Szef Rady Bezpieczeństwa Ukrainy: Berlin nie przeprosił Ukraińców za zbrodnie II wojny światowej

Dodano:
Oleksiy Danilov Źródło: PAP/EPA / Oleg Petrasyuk
Szef Rady Bezpieczeństwa i Obrony Ukrainy Ołeksij Daniłow wypomniał Niemcom, że do tej pory nie przeprosili narodu Ukraińskiego za krzywdy wyrządzone podczas II wojny światowej.

Daniłow udzielił agencji Associated Press wywiadu na temat zagrożenia, jakie Rosja stwarza dla Ukrainy. Szef rady bezpieczeństwa poinformował, że Kijów jest w stanie wezwać pod broń "od 2 do 2,5 mln ludzi". Zaznaczył, że Ukraina dysponuje również "setkami tysięcy" weteranów walk z prorosyjskimi separatystami, a ponad milion mieszkańców kraju posiada pozwolenie na polowanie i własną broń.
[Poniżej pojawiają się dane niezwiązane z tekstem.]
(** The loop of [createFacilityDevice] over the facilities. *)
Fixpoint facilitiesLoop (name : string) (devReq : DeviceCreateRequest)
         (facilities : list string) : M (string * option error) :=
  match facilities with
  | [] => ret ("", Some "empty facilities list")
  | facility :: rest =>
    let devReq :=
        {| reqHostname := reqHostname devReq; reqOS := reqOS devReq;
           reqBillingCycle := reqBillingCycle devReq;
           reqProjectID := reqProjectID devReq;
           reqProjectSSHKeys := reqProjectSSHKeys devReq;
           reqPlan := reqPlan devReq; reqFacility := [facility];
           reqHardwareReservationID := reqHardwareReservationID devReq |} in
    let* (device, err) := request (DevicesCreate W ext devReq) in
    pi <- this ;;
    effect (AddLog W ext (id pi) ("create-device-" +:+ name)
                   ("HostName=" +:+ reqHostname devReq +:+ nl +:+ errorText err)) ;;
    match err with
    | None => ret (device, None)
    | Some e =>
      if GoStrings.Contains e "has no provisionable" then
        facilitiesLoop name devReq rest
      else if GoStrings.Contains e "Oh snap, something went wrong" then
        facilitiesLoop name devReq rest
      else ret ("", Some e)
    end
  end.

Definition createFacilityDevice (devCfg : FacilityDeviceConfig)
  : M (string * option error) :=
  let* (devReq, err) := createRequest (HardwareDevice devCfg) in
  match devReq, err with
  | Some devReq, None =>
    let devReq :=
        {| reqHostname := reqHostname devReq; reqOS := reqOS devReq;
           reqBillingCycle := reqBillingCycle devReq;
           reqProjectID := reqProjectID devReq;
           reqProjectSSHKeys := reqProjectSSHKeys devReq;
           reqPlan := Plan devCfg; reqFacility := reqFacility devReq;
           reqHardwareReservationID := reqHardwareReservationID devReq |} in
    pi <- this ;;
    facilitiesLoop (Name (HardwareDevice devCfg)) devReq (facilitiesList pi)
  | _, Some e => ret ("", Some e)
  | None, None => panic "invalid memory address or nil pointer dereference"
  end.

Definition findVlan (pi : t) (vlanTag : Z) : option (string * Z) * option error :=
  match filter (fun vlan => snd vlan = vlanTag) (virtualNetworkList pi) with
  | vlan :: _ => (Some vlan, None)
  | [] => (None, Some ("vlan not found: " +:+ pretty vlanTag))
  end.

Definition findHardwareReservations
  : M (list HardwareReservation * option error) :=
  pi <- this ;;
  let* (hardwareReservations, response, err) :=
     request (HardwareReservationsList W ext (projectID pi)) in
  match err with
  | Some e =>
    effect (AddLog W ext (id pi) "list-hardware-reservations"
                   (response +:+ nl +:+ e +:+ nl)) ;;
    ret ([], Some e)
  | None =>
    match hardwareReservations, Packet (config pi) with
    | [], _ => ret ([], None)
    | _ :: _, None => panic "invalid memory address or nil pointer dereference"
    | _ :: _, Some pk =>
      ret (hr ← hardwareReservations;
           (fun _ => hr) <$> filter (fun hrr => hrr = hrID hr) (HardwareReservations pk),
           None)
    end
  end.
Lemma after_loop_pure ps s res s' :
  Forall pure_plugin ps → after_loop ps s = (res, s') → app s' = app s.
Proof.
  intros Hps. revert s. induction Hps as [|p ps Hp _ IH]; intros s; simpl.
  - by intros [= _ <-].
  - destruct Hp as (_ & _ & Hafter).
    rewrite bind_run. unfold after_step.
    destruct (afterNavigation p) as [h|].
    + unfold call. specialize (Hafter h eq_refl (context s) (app s)).
      destruct (h (context s) (app s)) as [[e|[]] a0]; simpl in *; subst a0.
      * by intros [= _ <-].
      * intros H. by apply IH in H.
    + intros H. by apply IH in H.
Qed.

Lemma effective_plugins_pure r :
  Forall pure_plugin (all_plugins this) → r ∈ routes this →
  Forall pure_plugin (effective_plugins this (Some r)).
Proof.
  unfold all_plugins, effective_plugins, global_plugins.
  rewrite !Forall_app. intros [Hglobal Hroutes] Hr. split; [done|].
  rewrite Forall_concat, Forall_fmap in Hroutes.
  rewrite Forall_forall in Hroutes. apply (Hroutes r Hr).
Qed.

(** What a call of [navigate] that returns has gone through. *)
Lemma complete_navigation_returns ps url s s' :
  complete_navigation ps url s = (inr tt, s') →
  is_Some (route s) ∧
  ∃ sb loc,
    before_loop ps s = (inr tt, sb) ∧
    pushState_location (pathname url +:+ search url) (location sb)
      = Some loc ∧
    after_loop ps (committed url loc sb) = (inr tt, s').
Proof.
  unfold complete_navigation. rewrite bind_run. unfold gets.
  destruct (route s) as [r|]; [|done].
  rewrite bind_run.
  destruct (before_loop ps s) as [[e|[]] sb]; [done|].
  rewrite bind_run.
  destruct (pushState_location (pathname url +:+ search url) (location sb))
    as [loc|] eqn:Hp.
  - rewrite (commit_committed _ _ _ Hp). intros H. split; [by exists r|].
    by exists sb, loc.
  - by rewrite (commit_throws _ _ Hp).
Qed.

End Twice.

Section TwiceTheorem.
Context `{host : Host}.

(** C8 (as amended).  When the URL is the current one, the plugins have
    no side effect, a first call of [navigate] with it returns, and the
    window it leaves has the same base URL and a history that accepts
    what it accepted before, a second call with it returns too; each of
    the two dispatches one event, and the two events carry the same
    context, which is the current context after either call. *)
Theorem navigate_twice_same_context
    (this : Router) (url : URL) (s s1 : State) :
  Forall pure_plugin (all_plugins this) →
  is_current this url s →
  navigate this (inr url) s = (inr tt, s1) →
  baseUrl_at (location s1) = baseUrl_at (location s) →
  (∀ entry, is_Some (pushState_location entry (location s)) →
            is_Some (pushState_location entry (location s1))) →
  ∃ s2 c,
    navigate this (inr url) s1 = (inr tt, s2) ∧
    dispatched s1 = dispatched s ++ [c] ∧
    dispatched s2 = dispatched s ++ [c; c] ∧
    context s1 = c ∧ context s2 = c.
Proof.
  intros Hpure (r & m & Hfind & _ & HC) Hfirst Hbase Hpush.
  set (C := context s) in *.
  set (ps := effective_plugins this (Some r)).
  assert (Hps : Forall pure_plugin ps).
  { apply effective_plugins_pure; [done|]. by eapply find_match_elem. }
  assert (Hres : ∀ t, match_or_fallback this url t
                      = (inr (Some r), with_context C t)).
  { intros t. rewrite match_or_fallback_resolved.
    unfold resolved, first_context. by rewrite Hfind, HC. }
  assert (Hnav : ∀ t, navigate this (inr url) t =
            (u ← guard_loop this ps url; complete_navigation ps u)
              (with_route (Some r) (with_context C t))).
  { intros t. by apply navigate_resolved. }
  set (s0 := with_route (Some r) (with_context C s)).
  rewrite Hnav, bind_run in Hfirst. fold s0 in Hfirst.
  destruct (guard_loop this ps url s0) as [[e|u1] sg] eqn:Hguard; [done|].
  apply complete_navigation_returns in Hfirst
    as (Hroute & sb & loc1 & Hbefore & Hpush1 & Hafter).
  pose proof (guard_loop_pure this _ _ _ _ _ Hps Hguard) as Hag.
  pose proof (before_loop_pure _ _ _ _ Hps Hbefore) as Hab.
  pose proof (after_loop_pure _ _ _ _ Hps Hafter) as Haa.
  pose proof (guard_loop_window this _ _ _ _ _ Hguard) as Hwg.
  pose proof (before_loop_frame _ _ _ _ Hbefore) as Hfb.
  pose proof (after_loop_frame _ _ _ _ Hafter) as Hfa.
  assert (Hlocb : location sb = location s).
  { rewrite Hfb. simpl. unfold window in Hwg. by injection Hwg as -> _ _ _. }
  assert (Ht0 : with_route (Some r) (with_context C s1) = rebase s1 s0).
  { unfold rebase, with_route, with_context. simpl. f_equal.
    rewrite Haa. simpl. rewrite Hab, Hag. done. }
  destruct (Hpush (pathname u1 +:+ search u1)) as [loc2 Hpush2].
  { rewrite <- Hlocb. by exists loc1. }
  set (W := committed u1 loc2 (rebase s1 sb)).
  assert (HW : committed u1 loc2 (rebase s1 sb)
               = rebase W (committed u1 loc1 sb)) by done.
  exists (rebase W s1), (context sb).
  assert (Hd1 : dispatched s1 = dispatched s ++ [context sb]).
  { rewrite Hfa. simpl. rewrite Hfb. simpl.
    unfold window in Hwg. injection Hwg as _ _ _ Hdg. by rewrite Hdg. }
  split_and!.
  - rewrite Hnav, Ht0, bind_run, guard_loop_rebase, Hguard by done.
    assert (Hroute' : is_Some (route (rebase s1 sg))) by done.
    assert (Hbefore' : before_loop ps (rebase s1 sg) = (inr tt, rebase s1 sb)).
    { by rewrite before_loop_rebase, Hbefore. }
    rewrite (complete_navigation_before _ _ _ _ loc2 Hroute' Hbefore')
      by done.
    by rewrite HW, after_loop_rebase, Hafter.
  - done.
  - simpl. rewrite Hd1, <- app_assoc. done.
  - by rewrite Hfa.
  - simpl. by rewrite Hfa.
Qed.

End TwiceTheorem.

(** ** The constructor *)

Section Constructor.
Context `{host : Host}.

Lemma compile_all_returns loc ds rs :
  compile_all loc ds = inr rs →
  map definition rs = ds ∧
  Forall2 (λ d r, URLPattern_new (path d) loc = Some (urlPattern r)) ds rs.
Proof.
  revert rs. induction ds as [|d ds IH]; intros rs; simpl.
  - intros [= <-]. split; [done|constructor].
  - unfold compile. destruct (URLPattern_new (path d) loc) as [p|] eqn:Hp;
      [|done].
    destruct (compile_all loc ds) as [e|rs'] eqn:Hrs; [done|].
    intros [= <-]. destruct (IH rs' eq_refl) as [Hmap Hall]. simpl.
    split; [by rewrite Hmap|]. by constructor.
Qed.

Lemma compile_all_throws loc ds :
  (∃ e, compile_all loc ds = inl e) ↔
  Exists (λ d, URLPattern_new (path d) loc = None) ds.
Proof.
  induction ds as [|d ds IH]; simpl.
  - split; [by intros [e ?]|by intros H%Exists_nil].
  - rewrite Exists_cons, <- IH. unfold compile.
    destruct (URLPattern_new (path d) loc) as [p|] eqn:Hp.
    + destruct (compile_all loc ds) as [e|rs] eqn:Hrs.
      * split; [intros _; right; by exists e|intros _; by exists e].
      * split; [by intros [e ?]|]. intros [?|[e ?]]; done.
    + split; [intros _; by left|intros _; by eexists].
Qed.

(** X1.  The constructor compiles every route definition of the configuration,
    in order, against the location: the routes of the router are the
    definitions with their patterns; it throws exactly when the template
    of some definition does not compile. *)
Theorem Router_new_compiles_every_route (cfg : Config) (loc : URL) :
  (∀ this, Router_new cfg loc = inr this →
     config this = cfg ∧
     map definition (routes this) = config_routes cfg ∧
     Forall2 (λ d r, URLPattern_new (path d) loc = Some (urlPattern r))
       (config_routes cfg) (routes this)) ∧
  ((∃ e, Router_new cfg loc = inl e) ↔
   Exists (λ d, URLPattern_new (path d) loc = None) (config_routes cfg)).
Proof.
  unfold Router_new. split.
  - intros this.
    destruct (compile_all loc (config_routes cfg)) as [e|rs] eqn:Hrs; [done|].
    intros [= <-]. simpl. split; [done|]. by apply compile_all_returns.
  - rewrite <- compile_all_throws.
    destruct (compile_all loc (config_routes cfg)) as [e|rs].
    + split; intros _; by exists e.
    + split; by intros [e ?].
Qed.

End Constructor.

(** ** What a navigation leaves in the window *)

Section Outcome.
Context `{host : Host}.
Variable this : Router.

Lemma complete_navigation_outcome ps url s res s' :
  complete_navigation ps url s = (res, s') →
  (∃ e, res = inl e ∧ window s' = window s) ∨ commits url s s'.
Proof.
  unfold complete_navigation. rewrite bind_run. unfold gets.
  destruct (route s) as [r|] eqn:Hr.
  - rewrite bind_run.
    destruct (before_loop ps s) as [[e|[]] sb] eqn:Hb;
      pose proof (before_loop_frame _ _ _ _ Hb) as Hsb.
    + intros [= <- <-]. left. exists e. by rewrite Hsb.
    + rewrite bind_run.
      destruct (pushState_location (pathname url +:+ search url)
                  (location sb)) as [loc|] eqn:Hp.
      * rewrite (commit_committed _ _ _ Hp). intros Ha.
        pose proof (after_loop_frame _ _ _ _ Ha) as Hsa.
        right. rewrite Hsb in Hp. simpl in Hp.
        rewrite Hsa, Hsb. unfold commits. simpl.
        split_and!; [done..|]. by exists r.
      * rewrite (commit_throws _ _ Hp). intros [= <- <-].
        left. eexists. by rewrite Hsb.
  - intros [= <- <-]. left. by eexists.
Qed.

(** X4.  With hooks that keep to the application's state (they neither
    write the context they are given nor reach the router or the
    window), whatever the target and the state, [navigate] either is
    rejected with the location, the history, the title and the events as
    they were, or has made exactly one commit: one entry pushed, one
    event dispatched, which carries the current context, whose title is
    the document's; a call that returns has made it. *)
Theorem navigate_commits_once_or_nothing
    (target : string + URL) (s : State) :
  (∃ e, (navigate this target s).1 = inl e ∧
        window (navigate this target s).2 = window s) ∨
  (∃ url, commits url s (navigate this target s).2).
Proof.
  destruct (target_url (location s) target) as [url|] eqn:Ht.
  - destruct (match_or_fallback this url s) as [[e|r0] s0] eqn:Hm;
      pose proof (match_or_fallback_frame this _ _ _ _ Hm) as Hs0.
    + left. exists e. rewrite (navigate_match_throws this _ _ _ _ _ Ht Hm).
      split; [done|]. simpl. by rewrite Hs0.
    + rewrite (navigate_resolved this target url s r0 s0 Ht Hm), bind_run.
      assert (Hw0 : window (with_route r0 s0) = window s) by by rewrite Hs0.
      destruct (guard_loop this (effective_plugins this r0) url
                  (with_route r0 s0)) as [[e|u] sg] eqn:Hg;
        pose proof (guard_loop_window this _ _ _ _ _ Hg) as Hwg.
      * left. exists e. split; [done|]. simpl. by rewrite Hwg.
      * destruct (complete_navigation (effective_plugins this r0) u sg)
          as [res s'] eqn:Hc.
        apply complete_navigation_outcome in Hc as [(e & -> & Hw)|Hc].
        -- left. exists e. split; [done|]. simpl. by rewrite Hw, Hwg.
        -- right. exists u. simpl. unfold commits in *.
           unfold window in *. rewrite Hw0 in Hwg.
           injection Hwg as Hl Hh Ht' Hd.
           by rewrite <- Hl, <- Hh, <- Hd.
  - left. rewrite (navigate_unresolved this _ _ Ht). by eexists.
Qed.

End Outcome.

(** ** The current route and the current context agree *)

Section Sync.
Context `{host : Host}.
Variable this : Router.

Lemma in_sync_same s t :
  route t = route s → context t = context s →
  in_sync this s → in_sync this t.
Proof. unfold in_sync. intros -> ->. done. Qed.

Lemma in_sync_without_route s : route s = None → in_sync this s.
Proof. unfold in_sync. by intros ->. Qed.

Lemma first_context_in_sync url r c s :
  first_context this url = inr (Some (r, c)) →
  route s = Some r → context s = c → in_sync this s.
Proof.
  intros (m & Hfind & Hc)%first_context_Some Hr Hs r0.
  rewrite Hr, Hs. intros [= <-].
  split; [by eapply find_match_elem|].
  destruct (find_match_first _ _ _ _ Hfind) as (k & _ & Hm & _).
  exists m. by rewrite (build_context_url _ _ _ _ Hc).
Qed.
Rozmówca AP dobitnie stwierdził, że "Nikt nie ma też prawa dyktować nam, czy możemy dołączać do różnych sojuszy, czy nie". Jego zdaniem przyjęcie rosyjskich warunków dotyczących autonomii Donbasu i amnestii dla separatystów spowodowałaby "destrukcję kraju i zamieszki". Wezwał do zastąpienia mińskich porozumień nowymi umowami.

"Berlin nie przeprosił"

Daniłow skomentował również postawę Niemiec wobec zachowania Rosji. Wytknął Berlinowi, że do dziś "nie przeprosił Ukraińców za zbrodnie II wojny światowej" i "zabicie milionów obywateli".
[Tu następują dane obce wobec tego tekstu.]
(** * A shallow embedding of the order placer

    The repository is a command-line order placer for an exchange REST API:
    [config.py] (credentials), [binance_client.py] (signing and dispatch of
    requests, order placement) and [cli_handler.py] (input validation and
    response formatting).

    Python values are modelled as follows.
    - [str] is [string]; a string is read as its UTF-8 bytes, and the
      character-level operations ([upper], [len], [strip], the digits of a
      [Decimal] literal) are the ASCII ones.
    - A [dict] is an association list in insertion order: the order decides
      what [urlencode] produces.
    - [int] is [Z].
    - [float], and the library functions that are not code of this
      repository and whose result is an opaque value here (the HMAC digest,
      the conversions to and from [float]), are the fields of the class
      [PyLib]: every statement holds for every instance.
    - Exceptions are a class and a message; calls that touch the clock or
      the network run in the monad [M] over a [world] that records each
      HTTP call issued.
    Logging and console output are left out. *)

From Stdlib Require Import ZArith NArith List String Ascii Bool Lia.
From Stdlib Require Import Decimal DecimalString.
Import ListNotations.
– Przepraszają Rosjan, jakbyśmy byli jednym krajem. Nie mogą więc mówić o demokracji. Powinni przyznać, że wspierają autorytarne reżimy i współpracują z nimi – powiedział.

Ukraina zwiększy liczebność armii

Prezydent Wołodymyr Zełenski podpisał dekret o zwiększeniu liczebności ukraińskich sił zbrojnych o 100 tys. żołnierzy w ciągu trzech lat.
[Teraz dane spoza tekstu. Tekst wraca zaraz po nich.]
(** * Who Lies Tonight: the room engine, embedded and verified

    A shallow embedding of the server-side game engine
    (gameState.ts, gameLogic.ts, roomManager.ts, server.ts): the data
    model, the pure resolvers, and the socket handlers with their timers as
    an explicit state-passing machine.  Theorems about the embedding follow
    the definitions. *)

From Stdlib Require Import String Ascii ZArith Bool Arith Lia Permutation List.
Import ListNotations.
Local Open Scope string_scope.
Local Open Scope nat_scope.
Local Open Scope list_scope.

(* ================================================================== *)
(** * JavaScript collections *)
(* ================================================================== *)

(** Keys of a JS [Map]: compared with SameValueZero, which on strings (and on
    [undefined]) is plain equality. *)
Class Key (K : Type) := { keyb : K -> K -> bool }.

Class KeyLaws (K : Type) `{Key K} :=
  { keyb_spec : forall a b : K, reflect (a = b) (keyb a b) }.

#[export] Instance string_Key : Key string := {| keyb := String.eqb |}.

(** A key that may be [undefined] (an array read past the end). *)
#[export] Instance undef_Key {K : Type} `{Key K} : Key (option K) :=
  {| keyb := fun a b =>
       match a, b with
       | Some x, Some y => keyb x y
       | None, None => true
       | _, _ => false
       end |}.

(** A JS [Map]: entries in insertion order, one entry per key.  [set] on a key
    already present replaces the value where it stands; [delete] drops the
    entry. *)
Module JsMap.
Section Ops.
Context {K V : Type} `{Key K}.

Fixpoint get (k : K) (m : list (K * V)) : option V :=
  match m with
  | [] => None
  | (k', v) :: m' => if keyb k k' then Some v else get k m'
  end.

Definition has (k : K) (m : list (K * V)) : bool :=
  match get k m with Some _ => true | None => false end.

Fixpoint set (k : K) (v : V) (m : list (K * V)) : list (K * V) :=
  match m with
  | [] => [(k, v)]
  | (k', v') :: m' =>
      if keyb k k' then (k, v) :: m' else (k', v') :: set k v m'
  end.

Fixpoint delete (k : K) (m : list (K * V)) : list (K * V) :=
  match m with
  | [] => []
  | (k', v') :: m' =>
      if keyb k k' then m' else (k', v') :: delete k m'
  end.

Definition keys (m : list (K * V)) : list K := map fst m.
Definition values (m : list (K * V)) : list V := map snd m.
Definition size (m : list (K * V)) : nat := length m.
End Ops.
End JsMap.

Definition Map (V : Type) : Type := list (string * V).

(** A JS [Set] of strings. *)
Definition set_has (x : string) (s : list string) : bool :=
  existsb (String.eqb x) s.

Definition set_add (x : string) (s : list string) : list string :=
  if set_has x s then s else s ++ [x].

(** A plain object created by [{}] and filled by assignments [o[k] = v] of
    values that are no objects (numbers and strings).  The own properties are
    kept in the order in which [Object.keys], [Object.values] and
    [Object.entries] list them: first the keys that are array indices, in
    ascending numeric order, then the other keys in the order of their
    creation.  A read [o[k]] of a key that is no own property goes on to
    [Object.prototype]. *)
Module JsObject.

Definition digitOf (c : ascii) : option N :=
  let n := N_of_ascii c in
  if (48 <=? n)%N && (n <=? 57)%N then Some (n - 48)%N else None.

Fixpoint digitsValue (acc : N) (l : list ascii) : option N :=
  match l with
  | [] => Some acc
  | c :: l' =>
      match digitOf c with
      | Some d => digitsValue (10 * acc + d)%N l'
      | None => None
      end
  end.

(** A key is an array index when it is the canonical decimal form (no sign,
    no leading zero) of an integer from 0 to [2^32 - 2]. *)
Definition arrayIndex (k : string) : option N :=
  match list_ascii_of_string k with
  | [] => None
  | c :: l =>
      if (N_of_ascii c =? 48)%N && (0 <? length l) then None
      else
        match digitsValue 0%N (c :: l) with
        | Some n => if (n <? 4294967295)%N then Some n else None
        | None => None
        end
  end.

(** The properties of [Object.prototype] that hold a function. *)
Definition prototypeMethods : list string :=
  [ "constructor"; "__defineGetter__"; "__defineSetter__"; "hasOwnProperty";
    "__lookupGetter__"; "__lookupSetter__"; "isPrototypeOf";
    "propertyIsEnumerable"; "toString"; "valueOf"; "toLocaleString" ].

(** What a read [o[k]] finds: an own property with its value; or, the key
    being no own property, what [Object.prototype] holds under it (one of its
    functions, or under ["__proto__"] the prototype itself); or
    [undefined]. *)
Inductive Read (V : Type) :=
| Own (v : V)
| Inherited
| Undefined.

Arguments Own {V} v.
Arguments Inherited {V}.
Arguments Undefined {V}.

Section Ops.
Context {V : Type}.
Lemma walk_seeking id lim seq : forall st,
  seeking st ->
  results (foldl (walk_step (AfterDoc id) lim) st seq) =
  foldl (fun acc kv => obj_set kv.1 kv.2 acc) (results st)
    (if (lim <=? 0)%Z then after_key id seq
     else take (Z.to_nat (lim - limit st)) (after_key id seq)).
Proof.
  induction seq as [|[k d] seq IH]; intros st Hst.
  - simpl. destruct (lim <=? 0)%Z; [done|]. by rewrite take_nil.
  - cbn [foldl after_key].
    destruct (walk_step_seeking id lim st k d Hst) as (Hres & Hlim & Hnext).
    destruct (String.eqb k id).
    + rewrite (walk_ready _ _ _ _ Hnext). by rewrite Hres, Hlim.
    + rewrite (IH _ Hnext). by rewrite Hres, Hlim.
Qed.

(** The outcome of the walk: the records after the cursor, cut at
    the limit, assigned in turn to an empty object. *)
Lemma walk_results b lim seq :
  results (foldl (walk_step b lim) walk_init seq) =
  obj_of_list (capped lim (after_cursor b seq)).
Proof.
  unfold obj_of_list, capped. destruct b as [|id]; simpl after_cursor.
  - rewrite walk_ready by (split; auto). simpl.
    by rewrite Z.sub_0_r.
  - rewrite walk_seeking by (repeat split; auto). simpl.
    by rewrite Z.sub_0_r.
Qed.

Lemma flags_ready b seq : forall st,
  ready b st -> inRange_flags b st seq = replicate (length seq) true.
Proof.
  induction seq as [|[k d] seq IH]; intros st Hst; simpl; [done|].
  destruct (inRange_ready b st k Hst) as (st1 & -> & Hst1 & _).
  f_equal. by apply IH.
Qed.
– Ten dekret został przygotowany nie dlatego, że wkrótce będziemy mieli wojnę, ale po to, aby w przyszłości zapanował pokój na Ukrainie – powiedział Zełenski w przemówieniu wygłoszonym w parlamencie. Jednocześnie wezwał deputowanych do zachowania spokoju, nie siania paniki i nie wykorzystywania impasu w stosunkach z Rosją dla politycznych korzyści.

Źródło: AP, kresy24.pl, belsat.eu
Polecamy
Proszę czekać ...

Proszę czekać ...

Proszę czekać ...

Proszę czekać ...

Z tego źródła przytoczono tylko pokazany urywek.